### What needs to be done
In the listing below, a line holding "(** [source.ext ?" and a line holding "Definition error (m" mark the range. Retype both exactly, with all lines between them.
[Opening Material for the task section]
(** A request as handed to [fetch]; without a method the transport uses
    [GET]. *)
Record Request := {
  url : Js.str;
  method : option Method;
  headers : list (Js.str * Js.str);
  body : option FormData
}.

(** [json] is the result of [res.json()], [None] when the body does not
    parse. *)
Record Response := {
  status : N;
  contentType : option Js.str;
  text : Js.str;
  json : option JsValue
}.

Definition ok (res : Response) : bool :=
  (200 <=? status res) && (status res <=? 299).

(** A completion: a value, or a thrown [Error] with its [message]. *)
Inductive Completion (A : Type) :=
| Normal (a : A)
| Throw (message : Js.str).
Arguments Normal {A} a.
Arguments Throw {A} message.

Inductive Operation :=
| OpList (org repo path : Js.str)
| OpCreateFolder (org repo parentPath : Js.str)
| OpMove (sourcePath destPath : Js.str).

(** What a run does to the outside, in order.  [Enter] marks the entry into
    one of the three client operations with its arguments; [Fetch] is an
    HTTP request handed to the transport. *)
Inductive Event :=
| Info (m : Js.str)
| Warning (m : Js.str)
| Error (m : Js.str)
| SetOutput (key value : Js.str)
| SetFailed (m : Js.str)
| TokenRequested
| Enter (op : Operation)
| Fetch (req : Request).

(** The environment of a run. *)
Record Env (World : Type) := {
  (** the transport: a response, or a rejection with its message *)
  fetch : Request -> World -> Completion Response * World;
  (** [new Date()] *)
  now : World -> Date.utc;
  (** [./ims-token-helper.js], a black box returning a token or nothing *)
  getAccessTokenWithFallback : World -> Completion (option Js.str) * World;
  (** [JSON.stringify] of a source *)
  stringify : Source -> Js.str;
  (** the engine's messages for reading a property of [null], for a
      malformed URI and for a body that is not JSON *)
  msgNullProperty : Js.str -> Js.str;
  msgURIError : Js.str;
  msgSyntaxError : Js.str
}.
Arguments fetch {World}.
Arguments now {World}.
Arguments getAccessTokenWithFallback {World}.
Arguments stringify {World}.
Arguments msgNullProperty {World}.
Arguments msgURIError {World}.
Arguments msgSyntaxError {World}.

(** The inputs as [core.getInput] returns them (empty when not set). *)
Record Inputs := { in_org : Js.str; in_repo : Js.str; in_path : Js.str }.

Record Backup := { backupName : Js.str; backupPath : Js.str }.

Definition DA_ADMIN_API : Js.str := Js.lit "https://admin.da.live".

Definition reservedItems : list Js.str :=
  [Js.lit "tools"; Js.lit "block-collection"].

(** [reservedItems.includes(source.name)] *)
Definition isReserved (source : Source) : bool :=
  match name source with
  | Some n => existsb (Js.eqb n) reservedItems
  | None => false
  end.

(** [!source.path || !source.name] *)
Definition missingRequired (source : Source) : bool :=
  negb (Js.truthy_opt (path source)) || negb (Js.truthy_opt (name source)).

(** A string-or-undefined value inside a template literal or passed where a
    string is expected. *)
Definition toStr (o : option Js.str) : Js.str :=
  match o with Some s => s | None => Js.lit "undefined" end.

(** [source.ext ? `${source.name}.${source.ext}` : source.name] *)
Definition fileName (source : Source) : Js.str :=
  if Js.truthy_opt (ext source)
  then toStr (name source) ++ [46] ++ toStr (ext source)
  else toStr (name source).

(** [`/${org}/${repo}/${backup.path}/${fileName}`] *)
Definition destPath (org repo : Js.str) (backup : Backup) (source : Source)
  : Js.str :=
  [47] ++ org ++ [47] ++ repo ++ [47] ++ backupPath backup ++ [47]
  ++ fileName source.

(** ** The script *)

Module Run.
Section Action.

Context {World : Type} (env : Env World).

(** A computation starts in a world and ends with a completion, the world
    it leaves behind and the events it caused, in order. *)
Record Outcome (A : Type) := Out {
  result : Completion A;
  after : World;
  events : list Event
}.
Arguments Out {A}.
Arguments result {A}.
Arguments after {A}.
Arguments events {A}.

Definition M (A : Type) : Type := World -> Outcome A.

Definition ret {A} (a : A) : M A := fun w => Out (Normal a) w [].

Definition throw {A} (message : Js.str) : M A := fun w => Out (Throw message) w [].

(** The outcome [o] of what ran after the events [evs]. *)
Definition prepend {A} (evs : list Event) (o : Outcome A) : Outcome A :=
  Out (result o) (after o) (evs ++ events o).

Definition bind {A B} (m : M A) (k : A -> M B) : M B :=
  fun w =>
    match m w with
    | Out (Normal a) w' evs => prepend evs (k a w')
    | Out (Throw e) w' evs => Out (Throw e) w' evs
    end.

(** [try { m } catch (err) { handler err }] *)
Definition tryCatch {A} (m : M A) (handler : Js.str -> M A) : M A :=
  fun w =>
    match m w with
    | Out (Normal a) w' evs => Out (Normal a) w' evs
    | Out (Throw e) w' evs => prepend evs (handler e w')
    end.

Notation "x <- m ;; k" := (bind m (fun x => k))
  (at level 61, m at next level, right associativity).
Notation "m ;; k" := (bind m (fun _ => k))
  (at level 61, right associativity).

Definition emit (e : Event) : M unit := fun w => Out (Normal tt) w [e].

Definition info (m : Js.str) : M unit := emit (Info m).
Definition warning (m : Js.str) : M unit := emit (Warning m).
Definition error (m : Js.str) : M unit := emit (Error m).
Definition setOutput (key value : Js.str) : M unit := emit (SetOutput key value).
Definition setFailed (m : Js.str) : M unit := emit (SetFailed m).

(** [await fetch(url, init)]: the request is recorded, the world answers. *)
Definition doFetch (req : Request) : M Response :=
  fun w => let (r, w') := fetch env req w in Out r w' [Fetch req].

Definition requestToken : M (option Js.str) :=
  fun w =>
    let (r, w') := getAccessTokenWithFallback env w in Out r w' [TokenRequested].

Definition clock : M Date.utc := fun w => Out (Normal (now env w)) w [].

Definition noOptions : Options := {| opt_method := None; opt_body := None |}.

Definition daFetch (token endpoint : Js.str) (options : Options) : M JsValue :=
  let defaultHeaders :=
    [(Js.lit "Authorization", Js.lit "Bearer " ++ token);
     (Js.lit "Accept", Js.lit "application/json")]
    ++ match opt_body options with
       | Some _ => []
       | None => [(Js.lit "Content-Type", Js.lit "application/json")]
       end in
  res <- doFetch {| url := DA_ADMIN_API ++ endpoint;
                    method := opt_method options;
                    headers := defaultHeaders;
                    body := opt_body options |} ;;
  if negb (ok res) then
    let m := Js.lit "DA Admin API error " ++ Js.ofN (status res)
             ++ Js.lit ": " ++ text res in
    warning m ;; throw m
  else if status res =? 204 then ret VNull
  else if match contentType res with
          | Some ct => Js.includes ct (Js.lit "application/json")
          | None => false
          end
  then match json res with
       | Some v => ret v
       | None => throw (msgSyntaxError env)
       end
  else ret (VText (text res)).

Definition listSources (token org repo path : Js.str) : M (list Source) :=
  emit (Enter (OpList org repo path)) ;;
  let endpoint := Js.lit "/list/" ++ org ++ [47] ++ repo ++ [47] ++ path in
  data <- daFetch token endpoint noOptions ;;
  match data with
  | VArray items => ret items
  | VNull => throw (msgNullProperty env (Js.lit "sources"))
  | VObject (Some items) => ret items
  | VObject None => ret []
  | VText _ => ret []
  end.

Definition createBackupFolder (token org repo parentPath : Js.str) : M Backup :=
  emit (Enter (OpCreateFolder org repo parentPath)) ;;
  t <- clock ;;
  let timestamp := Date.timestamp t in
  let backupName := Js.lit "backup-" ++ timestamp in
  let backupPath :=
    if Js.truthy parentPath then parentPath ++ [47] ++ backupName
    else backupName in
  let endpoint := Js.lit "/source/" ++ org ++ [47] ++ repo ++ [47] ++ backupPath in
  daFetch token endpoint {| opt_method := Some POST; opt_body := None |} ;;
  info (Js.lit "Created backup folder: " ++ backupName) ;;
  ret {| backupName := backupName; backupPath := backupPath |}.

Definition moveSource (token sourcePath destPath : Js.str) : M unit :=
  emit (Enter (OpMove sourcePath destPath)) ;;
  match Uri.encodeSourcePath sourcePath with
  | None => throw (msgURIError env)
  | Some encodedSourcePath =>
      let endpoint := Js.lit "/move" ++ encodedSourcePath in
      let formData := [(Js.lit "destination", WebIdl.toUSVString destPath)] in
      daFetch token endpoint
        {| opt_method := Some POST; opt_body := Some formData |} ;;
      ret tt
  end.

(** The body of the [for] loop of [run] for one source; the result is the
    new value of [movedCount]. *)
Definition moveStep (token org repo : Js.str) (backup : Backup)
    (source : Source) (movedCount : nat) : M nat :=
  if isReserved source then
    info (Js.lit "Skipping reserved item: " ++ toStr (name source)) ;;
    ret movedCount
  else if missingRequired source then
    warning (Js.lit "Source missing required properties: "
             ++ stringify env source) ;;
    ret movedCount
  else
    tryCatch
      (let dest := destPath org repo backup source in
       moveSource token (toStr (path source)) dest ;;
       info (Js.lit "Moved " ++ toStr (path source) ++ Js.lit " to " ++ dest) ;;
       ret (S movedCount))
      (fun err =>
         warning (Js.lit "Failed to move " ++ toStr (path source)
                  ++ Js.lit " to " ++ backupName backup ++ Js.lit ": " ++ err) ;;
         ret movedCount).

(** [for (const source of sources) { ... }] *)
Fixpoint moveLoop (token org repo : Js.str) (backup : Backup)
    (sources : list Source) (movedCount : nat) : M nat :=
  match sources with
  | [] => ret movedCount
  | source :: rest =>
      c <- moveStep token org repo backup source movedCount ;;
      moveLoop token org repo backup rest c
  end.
[Closing Material for the task section]
### Exercise answer
(** [source.ext ? `${source.name}.${source.ext}` : source.name] *)
Definition fileName (source : Source) : Js.str :=
  if Js.truthy_opt (ext source)
  then toStr (name source) ++ [46] ++ toStr (ext source)
  else toStr (name source).

(** [`/${org}/${repo}/${backup.path}/${fileName}`] *)
Definition destPath (org repo : Js.str) (backup : Backup) (source : Source)
  : Js.str :=
  [47] ++ org ++ [47] ++ repo ++ [47] ++ backupPath backup ++ [47]
  ++ fileName source.

(** ** The script *)

Module Run.
Section Action.

Context {World : Type} (env : Env World).

(** A computation starts in a world and ends with a completion, the world
    it leaves behind and the events it caused, in order. *)
Record Outcome (A : Type) := Out {
  result : Completion A;
  after : World;
  events : list Event
}.
Arguments Out {A}.
Arguments result {A}.
Arguments after {A}.
Arguments events {A}.

Definition M (A : Type) : Type := World -> Outcome A.

Definition ret {A} (a : A) : M A := fun w => Out (Normal a) w [].

Definition throw {A} (message : Js.str) : M A := fun w => Out (Throw message) w [].

(** The outcome [o] of what ran after the events [evs]. *)
Definition prepend {A} (evs : list Event) (o : Outcome A) : Outcome A :=
  Out (result o) (after o) (evs ++ events o).

Definition bind {A B} (m : M A) (k : A -> M B) : M B :=
  fun w =>
    match m w with
    | Out (Normal a) w' evs => prepend evs (k a w')
    | Out (Throw e) w' evs => Out (Throw e) w' evs
    end.

(** [try { m } catch (err) { handler err }] *)
Definition tryCatch {A} (m : M A) (handler : Js.str -> M A) : M A :=
  fun w =>
    match m w with
    | Out (Normal a) w' evs => Out (Normal a) w' evs
    | Out (Throw e) w' evs => prepend evs (handler e w')
    end.

Notation "x <- m ;; k" := (bind m (fun x => k))
  (at level 61, m at next level, right associativity).
Notation "m ;; k" := (bind m (fun _ => k))
  (at level 61, right associativity).

Definition emit (e : Event) : M unit := fun w => Out (Normal tt) w [e].

Definition info (m : Js.str) : M unit := emit (Info m).
Definition warning (m : Js.str) : M unit := emit (Warning m).
Definition error (m : Js.str) : M unit := emit (Error m).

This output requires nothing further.